Saved entries:
━━━

(** The loop of [Drop] stops at the first statement that fails: the
    tables before it are gone, the others are as they were. *)
Lemma Pg_drop_each_prefix c names : forall w,
  let r := Pg.drop_each c names w in
  exists dropped kept,
    names = dropped ++ kept
    /\ left_after dropped (Pg.tables (Pg.server w)) (Pg.tables (Pg.server (snd r)))
    /\ match fst r with
       | None => kept = []
       | Some err =>
           exists t rest e, kept = t :: rest /\ err = Pg.database_Error e "" (DropTable t)
       end.
Proof.
  induction names as [|n names IH]; intros w; cbn [Pg.drop_each fst snd].
  - exists [], []. split; [reflexivity|]. split; [apply left_after_nil|reflexivity].
  - unfold Pg.ExecContext, Pg.send.
    destruct (Pg.done c).
    { exists [], (n :: names). split; [reflexivity|]. split; [apply left_after_nil|].
      cbn [fst]. eauto. }
    cbv beta iota.
    destruct (next_fault (Pg.faults w)) as [e|].
    { exists [], (n :: names). split; [reflexivity|]. split; [apply left_after_nil|].
      cbn [fst]. eauto. }
    cbn [Pg.run_stmt].
    match goal with |- context [Pg.drop_each c names ?w1] =>
      destruct (IH w1) as (dropped & kept & Hn & Hw & Hr) end.
    exists (n :: dropped), kept. split; [now rewrite Hn|]. split; [|exact Hr].
    apply left_after_cons. exact Hw.
Qed.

━━━

(Task prompt):
Go back to the data above and please quote exactly, and only, the lines from the line with "- unfold Pg.ExecContext, Pg.send." through its last line.

(Result of the exercise):
  - unfold Pg.ExecContext, Pg.send.
    destruct (Pg.done c).
    { exists [], (n :: names). split; [reflexivity|]. split; [apply left_after_nil|].
      cbn [fst]. eauto. }
    cbv beta iota.
    destruct (next_fault (Pg.faults w)) as [e|].
    { exists [], (n :: names). split; [reflexivity|]. split; [apply left_after_nil|].
      cbn [fst]. eauto. }
    cbn [Pg.run_stmt].
    match goal with |- context [Pg.drop_each c names ?w1] =>
      destruct (IH w1) as (dropped & kept & Hn & Hw & Hr) end.
    exists (n :: dropped), kept. split; [now rewrite Hn|]. split; [|exact Hr].
    apply left_after_cons. exact Hw.
Qed.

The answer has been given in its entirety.